FURTHER explicitly targets health care economics and cost-effectiveness as key outputs, reflecting the hospital's capacity to pair clinical trial work with economic evaluation.
FURTHER lists clinical adoption as a core keyword, indicating that Isala contributes institutional knowledge on the pathway from experimental procedure to standard-of-care deployment.
How they've shifted over time
In their first H2020 engagement (EU-CaRE, 2015–2019), Isala Klinieken operated as a coordinator in a health systems research mode — studying programme effectiveness and sustainability across European cardiac rehabilitation networks, with no specific procedural technology focus. By their second project (FURTHER, 2019–2025), the emphasis shifted entirely to an advanced interventional technology (MR-guided HIFU) applied to oncology, with explicit attention to economic viability and clinical translation. The trajectory suggests a deliberate move from programme-level health services research toward technology-enabled clinical innovation, particularly where new devices or procedures need rigorous hospital-based validation before entering routine practice.

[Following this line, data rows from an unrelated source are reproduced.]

(* ===== verification/Dag.v ===== *)
(** * The changeset DAG

    [crdt/dag.rs]: the native build keeps the DAG in two SQLite tables,
    [dag_nodes] (keyed by delta id) and [dag_edges] (keyed by the pair), the
    WASM build in two hash maps.  Both are modelled with their breadth-first
    walk and their topological sort; the interface [CausalDag] states what the
    walks of either build promise to the contamination engine.

    SQLite is the source of two freedoms: the order of the rows of an unordered
    [SELECT] (class [SelectOrder]) and failures of a statement, which are not
    modelled (every statement succeeds).  zstd is a pair of functions. *)

From S2P Require Import Prelude Types Kahn.

(** The order in which SQLite returns the rows of a query without [ORDER BY]. *)
Class SelectOrder := {
  select : forall {A : Type}, list A -> list A;
  select_perm : forall A (l : list A), select l ≡ₚ l
}.

Definition select_canonical : SelectOrder :=
  {| select A l := l; select_perm A l := reflexivity l |}.

Module Dag.

Record DagNode := mkNode {
  delta_id : DeltaId;
  payload : bytes;
  delta_bytes : option bytes;
  parent_ids : list DeltaId;
  actor_id : ActorId;
  lamport : Z;                        (* u64 *)
  schema_hash : SchemaIdentifierHash;
  compacted : bool;
  author_did : Did
}.

(** A row of [dag_nodes]; [r_tags] is the decoded [tags_json] column. *)
Record NodeRow := mkRow {
  r_payload : bytes;
  r_delta_bytes : option bytes;
  r_lamport : Z;                      (* INTEGER, an i64 *)
  r_schema_hash : SchemaIdentifierHash;
  r_compacted : Z;
  r_author_did : Did;
  r_tags : list DeltaTag
}.

(** The two tables.  The order of [dag_edges] is the insertion order. *)
Record Tables := mkTables {
  dag_nodes : gmap N NodeRow;
  dag_edges : list (N * N)
}.

(** ** Breadth-first walk, over any child relation *)

Section Bfs.
Context (children : N -> list N).

Fixpoint bfs_loop (fuel : nat) (queue : list N) (visited : gset N) (result : list N)
  : list N * list N :=
  match fuel, queue with
  | S fuel', current :: queue' =>
      if bool_decide (current ∈ visited) then bfs_loop fuel' queue' visited result
      else
        let visited := {[current]} ∪ visited in
        bfs_loop fuel' (queue' ++ filter (fun child => child ∉ visited) (children current))
          visited (result ++ [current])
  | _, _ => (result, queue)
  end.
End Bfs.

(** ** Native build *)

Section Native.
Context `{!SelectOrder} `{!HashIter N Z}.
Context (zstd_encode : bytes -> Res bytes) (zstd_decode : bytes -> Res bytes).

Definition compress_payload (data : bytes) : Res bytes := zstd_encode data.
Definition decompress_payload (data : bytes) : Res bytes := zstd_decode data.

Definition insert_edge (edges : list (N * N)) (e : N * N) : list (N * N) :=
  if bool_decide (e ∈ edges) then edges else edges ++ [e].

Isala Klinieken is moving toward interventional oncology and medical device validation, making them a strong candidate for future consortia testing novel therapeutic technologies that require a credible clinical site with health economics capacity.
How they like to work
Isala has both led (EU-CaRE) and joined (FURTHER) projects, demonstrating flexibility across consortium roles. With 19 unique partners across 10 countries from just 2 projects, they engage in genuinely broad, multi-country consortia rather than repeating small familiar networks. This suggests they are comfortable operating within large, geographically distributed RIA consortia and can serve either as the coordinating clinical anchor or as one of several hospital partners.
Isala has connected with 19 distinct partners across 10 countries in only two projects, indicating they join diverse European networks rather than a closed group of recurring collaborators. Their network spans both health systems research partners and medical technology consortia, reflecting their dual clinical and research identity.
What sets them apart
Isala Klinieken brings something that universities and research institutes cannot: a fully operational large teaching hospital where patient recruitment, clinical procedures, and real-world outcome measurement happen under one roof in a non-academic setting. This makes them particularly valuable for trials that need ecological validity — results that reflect how a treatment actually performs in a regional hospital, not just a university medical centre. Their combination of RIA coordination experience, health economics competence, and willingness to engage with frontier medical technologies (HIFU) sets them apart from purely service-oriented hospital partners.
Highlights from their portfolio
- EU-CaREIsala coordinated this pan-European cardiac rehabilitation study — rare for a regional hospital to hold the lead role in a multi-country RIA — and secured the largest share of their total EC funding (€912,851).
- FURTHERThis ongoing project (2019–2025) positions Isala at the intersection of focused ultrasound technology, radiotherapy, and palliative oncology, a clinically and commercially high-interest area for medical device developers.